— Task prompt —
From the entries below, return only the lines starting at the one that contains "Definition has_own_property (key" and ending at the one that contains "then Throw (Error", exactly as they stand.

(Beginning of Data extract)

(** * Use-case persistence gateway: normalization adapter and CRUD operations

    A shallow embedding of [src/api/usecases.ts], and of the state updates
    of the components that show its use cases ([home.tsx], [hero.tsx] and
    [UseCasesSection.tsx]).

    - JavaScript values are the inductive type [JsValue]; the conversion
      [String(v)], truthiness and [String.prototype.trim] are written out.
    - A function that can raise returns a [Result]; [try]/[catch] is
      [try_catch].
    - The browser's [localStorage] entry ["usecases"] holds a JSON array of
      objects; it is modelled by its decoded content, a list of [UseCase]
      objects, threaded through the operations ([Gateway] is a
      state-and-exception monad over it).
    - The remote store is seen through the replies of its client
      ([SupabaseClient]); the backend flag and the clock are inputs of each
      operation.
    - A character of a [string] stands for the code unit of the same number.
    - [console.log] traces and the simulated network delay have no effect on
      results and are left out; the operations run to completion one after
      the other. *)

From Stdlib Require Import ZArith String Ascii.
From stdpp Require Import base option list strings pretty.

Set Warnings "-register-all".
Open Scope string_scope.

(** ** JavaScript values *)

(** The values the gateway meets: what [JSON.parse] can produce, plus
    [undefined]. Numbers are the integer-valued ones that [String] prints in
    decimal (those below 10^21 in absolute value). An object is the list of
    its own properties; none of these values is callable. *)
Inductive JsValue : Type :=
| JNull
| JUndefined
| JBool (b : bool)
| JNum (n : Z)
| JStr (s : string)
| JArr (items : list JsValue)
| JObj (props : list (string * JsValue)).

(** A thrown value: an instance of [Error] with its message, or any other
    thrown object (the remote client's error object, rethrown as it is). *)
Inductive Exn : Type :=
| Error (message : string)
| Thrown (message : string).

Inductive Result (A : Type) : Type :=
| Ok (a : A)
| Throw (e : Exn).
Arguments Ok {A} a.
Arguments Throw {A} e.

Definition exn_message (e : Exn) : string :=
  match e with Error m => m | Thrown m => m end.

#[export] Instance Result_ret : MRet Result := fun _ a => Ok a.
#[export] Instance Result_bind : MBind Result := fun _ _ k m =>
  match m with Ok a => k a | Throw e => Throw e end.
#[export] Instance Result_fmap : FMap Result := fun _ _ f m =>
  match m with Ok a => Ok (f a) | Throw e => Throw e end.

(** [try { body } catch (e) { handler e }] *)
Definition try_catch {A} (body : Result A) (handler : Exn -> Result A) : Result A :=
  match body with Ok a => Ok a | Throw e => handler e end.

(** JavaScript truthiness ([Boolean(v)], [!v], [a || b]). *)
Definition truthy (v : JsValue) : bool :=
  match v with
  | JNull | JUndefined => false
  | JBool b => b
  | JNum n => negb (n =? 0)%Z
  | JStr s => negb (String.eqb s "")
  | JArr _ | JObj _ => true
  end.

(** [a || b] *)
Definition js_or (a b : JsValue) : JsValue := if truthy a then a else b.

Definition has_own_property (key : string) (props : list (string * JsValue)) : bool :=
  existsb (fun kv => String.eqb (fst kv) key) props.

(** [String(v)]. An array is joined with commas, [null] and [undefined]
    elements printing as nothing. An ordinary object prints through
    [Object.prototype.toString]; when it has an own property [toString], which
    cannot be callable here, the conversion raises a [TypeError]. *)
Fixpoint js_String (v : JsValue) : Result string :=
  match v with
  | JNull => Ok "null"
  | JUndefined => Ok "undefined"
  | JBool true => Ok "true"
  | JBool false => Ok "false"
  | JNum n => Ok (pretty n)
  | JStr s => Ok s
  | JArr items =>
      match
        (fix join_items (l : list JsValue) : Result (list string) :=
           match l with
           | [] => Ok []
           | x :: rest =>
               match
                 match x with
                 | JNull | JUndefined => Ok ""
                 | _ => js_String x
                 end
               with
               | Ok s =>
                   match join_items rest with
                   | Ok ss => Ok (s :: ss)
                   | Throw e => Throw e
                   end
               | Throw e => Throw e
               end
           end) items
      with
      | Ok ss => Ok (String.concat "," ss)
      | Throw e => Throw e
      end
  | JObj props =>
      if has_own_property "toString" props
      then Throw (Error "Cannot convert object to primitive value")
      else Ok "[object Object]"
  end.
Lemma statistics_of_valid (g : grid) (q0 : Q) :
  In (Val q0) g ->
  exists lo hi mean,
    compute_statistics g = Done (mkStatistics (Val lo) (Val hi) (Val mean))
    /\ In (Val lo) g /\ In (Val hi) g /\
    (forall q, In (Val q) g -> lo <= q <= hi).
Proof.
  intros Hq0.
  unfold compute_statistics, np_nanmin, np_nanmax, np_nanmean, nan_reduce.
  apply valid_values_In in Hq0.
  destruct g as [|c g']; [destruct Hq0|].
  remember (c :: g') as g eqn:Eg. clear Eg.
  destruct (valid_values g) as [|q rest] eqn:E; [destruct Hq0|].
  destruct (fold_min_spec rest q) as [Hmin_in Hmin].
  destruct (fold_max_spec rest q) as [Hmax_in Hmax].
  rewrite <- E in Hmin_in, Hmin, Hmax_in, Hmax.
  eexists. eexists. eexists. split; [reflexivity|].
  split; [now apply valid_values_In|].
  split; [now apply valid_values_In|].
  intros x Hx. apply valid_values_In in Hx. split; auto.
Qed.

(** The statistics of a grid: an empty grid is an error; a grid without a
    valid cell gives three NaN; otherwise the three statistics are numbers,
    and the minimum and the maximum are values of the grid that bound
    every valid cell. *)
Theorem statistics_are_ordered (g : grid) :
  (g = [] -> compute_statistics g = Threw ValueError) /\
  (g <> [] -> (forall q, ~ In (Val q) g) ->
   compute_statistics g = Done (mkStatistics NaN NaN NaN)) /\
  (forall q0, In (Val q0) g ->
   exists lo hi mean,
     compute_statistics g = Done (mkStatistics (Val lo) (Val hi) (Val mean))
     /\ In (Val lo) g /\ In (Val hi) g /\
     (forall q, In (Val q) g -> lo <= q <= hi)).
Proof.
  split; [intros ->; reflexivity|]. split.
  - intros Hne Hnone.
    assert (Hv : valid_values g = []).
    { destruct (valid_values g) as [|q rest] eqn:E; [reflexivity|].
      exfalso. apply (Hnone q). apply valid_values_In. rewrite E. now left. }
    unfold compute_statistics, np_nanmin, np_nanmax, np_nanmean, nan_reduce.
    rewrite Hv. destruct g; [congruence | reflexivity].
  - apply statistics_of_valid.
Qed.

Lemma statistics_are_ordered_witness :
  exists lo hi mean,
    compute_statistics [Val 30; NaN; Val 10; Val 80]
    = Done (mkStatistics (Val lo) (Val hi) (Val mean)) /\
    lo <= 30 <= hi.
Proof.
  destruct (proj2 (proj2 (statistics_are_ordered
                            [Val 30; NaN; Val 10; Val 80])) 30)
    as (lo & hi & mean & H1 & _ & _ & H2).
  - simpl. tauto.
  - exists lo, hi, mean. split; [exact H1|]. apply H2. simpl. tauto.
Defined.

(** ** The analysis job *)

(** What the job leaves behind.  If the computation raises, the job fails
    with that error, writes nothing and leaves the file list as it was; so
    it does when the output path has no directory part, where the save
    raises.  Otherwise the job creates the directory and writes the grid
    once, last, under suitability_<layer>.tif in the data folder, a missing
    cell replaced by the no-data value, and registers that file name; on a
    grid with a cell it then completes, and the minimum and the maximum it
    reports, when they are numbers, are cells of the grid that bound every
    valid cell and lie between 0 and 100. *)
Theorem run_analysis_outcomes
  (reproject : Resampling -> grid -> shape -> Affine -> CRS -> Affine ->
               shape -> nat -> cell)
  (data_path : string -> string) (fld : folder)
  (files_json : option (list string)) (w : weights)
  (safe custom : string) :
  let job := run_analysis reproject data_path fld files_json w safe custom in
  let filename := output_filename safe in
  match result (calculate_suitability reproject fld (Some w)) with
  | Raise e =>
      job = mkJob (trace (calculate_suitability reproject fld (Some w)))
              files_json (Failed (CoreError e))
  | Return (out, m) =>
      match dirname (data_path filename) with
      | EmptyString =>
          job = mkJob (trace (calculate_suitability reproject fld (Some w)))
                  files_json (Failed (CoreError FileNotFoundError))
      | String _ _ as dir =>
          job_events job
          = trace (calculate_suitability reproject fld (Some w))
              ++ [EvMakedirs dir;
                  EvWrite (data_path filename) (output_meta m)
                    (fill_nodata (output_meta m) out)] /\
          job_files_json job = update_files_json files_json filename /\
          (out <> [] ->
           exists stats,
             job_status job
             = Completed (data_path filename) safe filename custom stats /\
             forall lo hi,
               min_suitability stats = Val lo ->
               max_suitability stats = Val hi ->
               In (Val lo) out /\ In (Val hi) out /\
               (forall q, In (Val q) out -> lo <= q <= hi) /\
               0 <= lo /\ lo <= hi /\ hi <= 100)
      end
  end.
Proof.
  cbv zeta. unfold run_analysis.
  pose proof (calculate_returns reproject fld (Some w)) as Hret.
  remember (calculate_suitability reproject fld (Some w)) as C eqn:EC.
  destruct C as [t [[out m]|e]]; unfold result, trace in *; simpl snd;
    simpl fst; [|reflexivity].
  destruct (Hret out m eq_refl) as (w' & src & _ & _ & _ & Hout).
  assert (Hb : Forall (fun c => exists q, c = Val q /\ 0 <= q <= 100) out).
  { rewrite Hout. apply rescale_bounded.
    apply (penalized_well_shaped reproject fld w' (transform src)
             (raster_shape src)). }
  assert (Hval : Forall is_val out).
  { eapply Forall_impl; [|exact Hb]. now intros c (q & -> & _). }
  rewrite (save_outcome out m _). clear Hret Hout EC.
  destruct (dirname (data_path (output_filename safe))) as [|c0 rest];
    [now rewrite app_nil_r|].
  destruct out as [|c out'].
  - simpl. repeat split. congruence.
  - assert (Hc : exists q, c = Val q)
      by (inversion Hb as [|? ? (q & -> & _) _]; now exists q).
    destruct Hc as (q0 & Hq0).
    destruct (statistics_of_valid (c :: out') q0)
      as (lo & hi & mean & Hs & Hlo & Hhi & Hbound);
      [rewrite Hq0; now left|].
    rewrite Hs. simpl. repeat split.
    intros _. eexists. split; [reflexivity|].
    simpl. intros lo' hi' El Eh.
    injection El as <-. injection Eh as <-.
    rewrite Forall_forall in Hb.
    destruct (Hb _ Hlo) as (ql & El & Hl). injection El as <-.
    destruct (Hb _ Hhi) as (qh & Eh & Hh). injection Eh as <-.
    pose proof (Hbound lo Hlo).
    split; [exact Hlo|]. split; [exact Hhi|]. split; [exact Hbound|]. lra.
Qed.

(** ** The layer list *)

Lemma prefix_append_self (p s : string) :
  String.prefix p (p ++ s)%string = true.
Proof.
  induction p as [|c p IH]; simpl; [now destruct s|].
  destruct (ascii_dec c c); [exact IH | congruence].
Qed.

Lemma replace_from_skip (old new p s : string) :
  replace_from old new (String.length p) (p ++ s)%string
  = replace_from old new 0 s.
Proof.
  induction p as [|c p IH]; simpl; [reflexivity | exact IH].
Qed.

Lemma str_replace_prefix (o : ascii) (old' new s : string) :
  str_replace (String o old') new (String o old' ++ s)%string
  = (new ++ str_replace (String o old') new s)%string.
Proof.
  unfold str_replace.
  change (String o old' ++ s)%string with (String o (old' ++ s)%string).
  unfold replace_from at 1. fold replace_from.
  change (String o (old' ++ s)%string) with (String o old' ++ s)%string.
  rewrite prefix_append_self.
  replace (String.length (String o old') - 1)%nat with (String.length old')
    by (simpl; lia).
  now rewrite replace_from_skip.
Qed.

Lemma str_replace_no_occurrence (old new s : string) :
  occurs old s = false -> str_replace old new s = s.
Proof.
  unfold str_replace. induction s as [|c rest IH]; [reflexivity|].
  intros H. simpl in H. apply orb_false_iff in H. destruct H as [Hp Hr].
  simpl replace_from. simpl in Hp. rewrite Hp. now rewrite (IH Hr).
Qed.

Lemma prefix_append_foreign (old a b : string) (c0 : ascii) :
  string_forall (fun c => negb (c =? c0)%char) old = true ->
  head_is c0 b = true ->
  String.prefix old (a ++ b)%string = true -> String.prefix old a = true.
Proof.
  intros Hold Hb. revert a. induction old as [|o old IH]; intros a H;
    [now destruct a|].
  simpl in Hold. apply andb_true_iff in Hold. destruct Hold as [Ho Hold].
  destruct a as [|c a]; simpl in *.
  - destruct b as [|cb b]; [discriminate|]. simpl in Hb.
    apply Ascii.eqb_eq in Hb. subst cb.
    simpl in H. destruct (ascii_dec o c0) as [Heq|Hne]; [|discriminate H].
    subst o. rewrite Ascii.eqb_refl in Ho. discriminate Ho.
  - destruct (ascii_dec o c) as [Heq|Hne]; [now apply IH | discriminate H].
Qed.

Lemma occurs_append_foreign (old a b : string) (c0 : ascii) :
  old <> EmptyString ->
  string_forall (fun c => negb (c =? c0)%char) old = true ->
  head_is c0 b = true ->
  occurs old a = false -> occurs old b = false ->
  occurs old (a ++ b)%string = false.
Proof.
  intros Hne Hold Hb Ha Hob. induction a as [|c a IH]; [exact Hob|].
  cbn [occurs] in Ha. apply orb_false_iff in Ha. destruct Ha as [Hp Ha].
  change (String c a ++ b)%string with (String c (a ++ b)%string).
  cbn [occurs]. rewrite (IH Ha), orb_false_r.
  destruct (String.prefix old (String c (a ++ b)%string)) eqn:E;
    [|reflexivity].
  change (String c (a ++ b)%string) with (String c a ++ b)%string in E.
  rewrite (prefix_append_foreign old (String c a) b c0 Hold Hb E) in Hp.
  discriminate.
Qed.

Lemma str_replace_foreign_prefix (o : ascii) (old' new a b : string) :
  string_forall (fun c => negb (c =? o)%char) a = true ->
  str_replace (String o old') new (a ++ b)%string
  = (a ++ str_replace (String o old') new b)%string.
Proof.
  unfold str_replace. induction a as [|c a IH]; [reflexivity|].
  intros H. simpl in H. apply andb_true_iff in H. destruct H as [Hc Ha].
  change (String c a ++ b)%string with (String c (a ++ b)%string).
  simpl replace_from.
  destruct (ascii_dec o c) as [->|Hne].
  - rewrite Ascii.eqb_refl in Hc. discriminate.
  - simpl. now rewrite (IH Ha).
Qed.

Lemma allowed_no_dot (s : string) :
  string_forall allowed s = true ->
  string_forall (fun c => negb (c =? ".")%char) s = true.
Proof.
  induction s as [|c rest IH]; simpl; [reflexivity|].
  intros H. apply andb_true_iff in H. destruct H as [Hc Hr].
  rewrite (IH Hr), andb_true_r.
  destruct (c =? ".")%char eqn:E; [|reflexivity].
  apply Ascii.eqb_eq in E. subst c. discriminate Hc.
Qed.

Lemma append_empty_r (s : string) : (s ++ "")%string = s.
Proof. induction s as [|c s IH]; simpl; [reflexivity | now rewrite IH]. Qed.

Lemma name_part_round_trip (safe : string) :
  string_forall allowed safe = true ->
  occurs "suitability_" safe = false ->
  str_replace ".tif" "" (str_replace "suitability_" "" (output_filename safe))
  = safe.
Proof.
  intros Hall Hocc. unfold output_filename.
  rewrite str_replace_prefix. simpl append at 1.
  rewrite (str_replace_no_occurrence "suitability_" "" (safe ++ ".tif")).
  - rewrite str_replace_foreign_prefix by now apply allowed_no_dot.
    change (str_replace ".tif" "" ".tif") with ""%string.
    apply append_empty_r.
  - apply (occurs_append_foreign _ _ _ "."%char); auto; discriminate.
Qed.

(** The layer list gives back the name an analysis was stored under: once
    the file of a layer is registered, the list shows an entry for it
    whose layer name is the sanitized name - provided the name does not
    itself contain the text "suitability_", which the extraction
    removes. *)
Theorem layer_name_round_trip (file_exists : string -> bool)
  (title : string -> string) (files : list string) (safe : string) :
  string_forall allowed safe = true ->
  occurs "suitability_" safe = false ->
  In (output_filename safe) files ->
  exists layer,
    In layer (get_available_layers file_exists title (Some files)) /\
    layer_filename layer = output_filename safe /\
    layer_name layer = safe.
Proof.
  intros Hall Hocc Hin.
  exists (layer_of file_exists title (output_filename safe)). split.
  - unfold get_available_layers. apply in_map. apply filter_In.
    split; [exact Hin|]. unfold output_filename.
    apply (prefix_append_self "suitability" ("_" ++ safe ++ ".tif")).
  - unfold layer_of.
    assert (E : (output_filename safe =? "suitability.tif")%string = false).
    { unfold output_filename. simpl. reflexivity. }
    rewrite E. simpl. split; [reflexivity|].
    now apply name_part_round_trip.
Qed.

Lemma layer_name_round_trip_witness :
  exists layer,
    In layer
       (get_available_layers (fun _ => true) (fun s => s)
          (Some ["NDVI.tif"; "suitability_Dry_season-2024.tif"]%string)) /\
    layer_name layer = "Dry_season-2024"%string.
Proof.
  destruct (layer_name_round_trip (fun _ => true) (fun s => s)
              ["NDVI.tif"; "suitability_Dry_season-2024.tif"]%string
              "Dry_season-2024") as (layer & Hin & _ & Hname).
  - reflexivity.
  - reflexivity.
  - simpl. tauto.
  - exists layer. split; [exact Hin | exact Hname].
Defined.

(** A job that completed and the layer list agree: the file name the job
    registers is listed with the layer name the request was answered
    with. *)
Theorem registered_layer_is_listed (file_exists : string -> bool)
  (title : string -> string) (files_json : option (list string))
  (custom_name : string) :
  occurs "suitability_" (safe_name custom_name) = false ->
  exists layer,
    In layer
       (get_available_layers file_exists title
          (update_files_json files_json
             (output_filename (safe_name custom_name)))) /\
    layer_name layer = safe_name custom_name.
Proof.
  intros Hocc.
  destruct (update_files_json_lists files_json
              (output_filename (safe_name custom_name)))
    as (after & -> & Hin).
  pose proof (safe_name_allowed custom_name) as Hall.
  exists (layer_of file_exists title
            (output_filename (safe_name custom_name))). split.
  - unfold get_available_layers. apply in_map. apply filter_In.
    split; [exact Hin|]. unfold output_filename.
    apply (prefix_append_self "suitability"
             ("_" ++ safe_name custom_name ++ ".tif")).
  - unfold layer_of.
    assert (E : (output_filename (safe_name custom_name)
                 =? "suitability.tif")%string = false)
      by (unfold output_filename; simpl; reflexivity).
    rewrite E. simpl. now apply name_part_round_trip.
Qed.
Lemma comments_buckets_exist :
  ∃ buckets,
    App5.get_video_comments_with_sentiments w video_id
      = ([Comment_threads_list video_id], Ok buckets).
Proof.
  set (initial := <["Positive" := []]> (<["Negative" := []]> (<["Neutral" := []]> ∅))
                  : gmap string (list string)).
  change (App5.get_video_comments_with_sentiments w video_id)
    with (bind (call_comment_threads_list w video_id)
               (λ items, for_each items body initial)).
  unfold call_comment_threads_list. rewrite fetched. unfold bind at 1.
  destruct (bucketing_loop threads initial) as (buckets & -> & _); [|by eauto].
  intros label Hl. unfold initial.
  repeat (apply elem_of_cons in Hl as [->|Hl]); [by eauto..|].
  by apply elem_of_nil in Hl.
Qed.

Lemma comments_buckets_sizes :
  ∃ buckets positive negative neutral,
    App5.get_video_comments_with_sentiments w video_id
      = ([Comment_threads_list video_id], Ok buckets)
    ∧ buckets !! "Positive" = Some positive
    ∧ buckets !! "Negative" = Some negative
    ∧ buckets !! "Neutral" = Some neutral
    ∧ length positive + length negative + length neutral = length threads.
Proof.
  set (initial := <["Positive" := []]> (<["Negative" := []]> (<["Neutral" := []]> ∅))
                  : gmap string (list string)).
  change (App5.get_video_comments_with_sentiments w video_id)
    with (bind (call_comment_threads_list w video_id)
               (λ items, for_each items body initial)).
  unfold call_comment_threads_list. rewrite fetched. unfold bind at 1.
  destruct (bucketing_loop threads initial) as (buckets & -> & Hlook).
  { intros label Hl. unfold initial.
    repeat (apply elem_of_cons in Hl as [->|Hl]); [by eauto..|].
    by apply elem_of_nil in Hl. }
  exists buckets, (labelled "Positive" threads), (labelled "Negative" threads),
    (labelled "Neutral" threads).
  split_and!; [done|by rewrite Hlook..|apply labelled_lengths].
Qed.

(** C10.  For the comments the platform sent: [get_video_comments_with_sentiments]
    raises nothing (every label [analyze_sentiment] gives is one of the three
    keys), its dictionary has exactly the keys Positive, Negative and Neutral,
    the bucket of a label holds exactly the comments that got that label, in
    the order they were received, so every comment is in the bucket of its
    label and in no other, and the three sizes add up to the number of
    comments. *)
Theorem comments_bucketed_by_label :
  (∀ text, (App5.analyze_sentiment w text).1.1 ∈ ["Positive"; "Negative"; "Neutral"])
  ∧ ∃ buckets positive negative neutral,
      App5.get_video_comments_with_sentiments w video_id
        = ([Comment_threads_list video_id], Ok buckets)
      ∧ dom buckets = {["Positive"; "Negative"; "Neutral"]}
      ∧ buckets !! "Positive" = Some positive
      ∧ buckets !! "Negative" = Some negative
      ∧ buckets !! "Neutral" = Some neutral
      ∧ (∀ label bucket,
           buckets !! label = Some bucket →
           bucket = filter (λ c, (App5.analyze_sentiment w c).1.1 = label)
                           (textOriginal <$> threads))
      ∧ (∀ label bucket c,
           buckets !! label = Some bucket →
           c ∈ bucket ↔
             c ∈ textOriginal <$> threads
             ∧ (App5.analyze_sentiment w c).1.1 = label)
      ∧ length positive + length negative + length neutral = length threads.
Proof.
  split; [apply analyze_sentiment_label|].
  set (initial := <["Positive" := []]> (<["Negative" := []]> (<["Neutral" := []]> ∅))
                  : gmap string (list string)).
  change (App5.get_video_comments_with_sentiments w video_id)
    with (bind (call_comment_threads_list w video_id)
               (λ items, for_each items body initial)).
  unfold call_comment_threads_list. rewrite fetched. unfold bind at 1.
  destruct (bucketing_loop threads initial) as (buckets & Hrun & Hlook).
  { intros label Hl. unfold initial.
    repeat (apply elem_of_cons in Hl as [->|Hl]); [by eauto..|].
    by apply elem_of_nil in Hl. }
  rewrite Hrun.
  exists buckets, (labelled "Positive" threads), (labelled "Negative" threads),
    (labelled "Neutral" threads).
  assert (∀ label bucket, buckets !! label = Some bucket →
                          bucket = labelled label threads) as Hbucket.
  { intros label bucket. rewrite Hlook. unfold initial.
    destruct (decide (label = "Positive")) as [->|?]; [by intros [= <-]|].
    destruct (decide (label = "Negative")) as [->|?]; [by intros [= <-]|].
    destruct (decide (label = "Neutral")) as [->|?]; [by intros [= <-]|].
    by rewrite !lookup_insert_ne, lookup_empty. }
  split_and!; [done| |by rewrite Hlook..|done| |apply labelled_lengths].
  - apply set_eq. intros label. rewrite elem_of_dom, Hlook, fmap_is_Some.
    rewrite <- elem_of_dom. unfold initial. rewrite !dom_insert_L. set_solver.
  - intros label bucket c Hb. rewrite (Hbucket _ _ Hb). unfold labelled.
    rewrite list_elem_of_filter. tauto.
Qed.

(End of Data extract)

— Result below —
Definition has_own_property (key : string) (props : list (string * JsValue)) : bool :=
  existsb (fun kv => String.eqb (fst kv) key) props.

(** [String(v)]. An array is joined with commas, [null] and [undefined]
    elements printing as nothing. An ordinary object prints through
    [Object.prototype.toString]; when it has an own property [toString], which
    cannot be callable here, the conversion raises a [TypeError]. *)
Fixpoint js_String (v : JsValue) : Result string :=
  match v with
  | JNull => Ok "null"
  | JUndefined => Ok "undefined"
  | JBool true => Ok "true"
  | JBool false => Ok "false"
  | JNum n => Ok (pretty n)
  | JStr s => Ok s
  | JArr items =>
      match
        (fix join_items (l : list JsValue) : Result (list string) :=
           match l with
           | [] => Ok []
           | x :: rest =>
               match
                 match x with
                 | JNull | JUndefined => Ok ""
                 | _ => js_String x
                 end
               with
               | Ok s =>
                   match join_items rest with
                   | Ok ss => Ok (s :: ss)
                   | Throw e => Throw e
                   end
               | Throw e => Throw e
               end
           end) items
      with
      | Ok ss => Ok (String.concat "," ss)
      | Throw e => Throw e
      end
  | JObj props =>
      if has_own_property "toString" props
      then Throw (Error "Cannot convert object to primitive value")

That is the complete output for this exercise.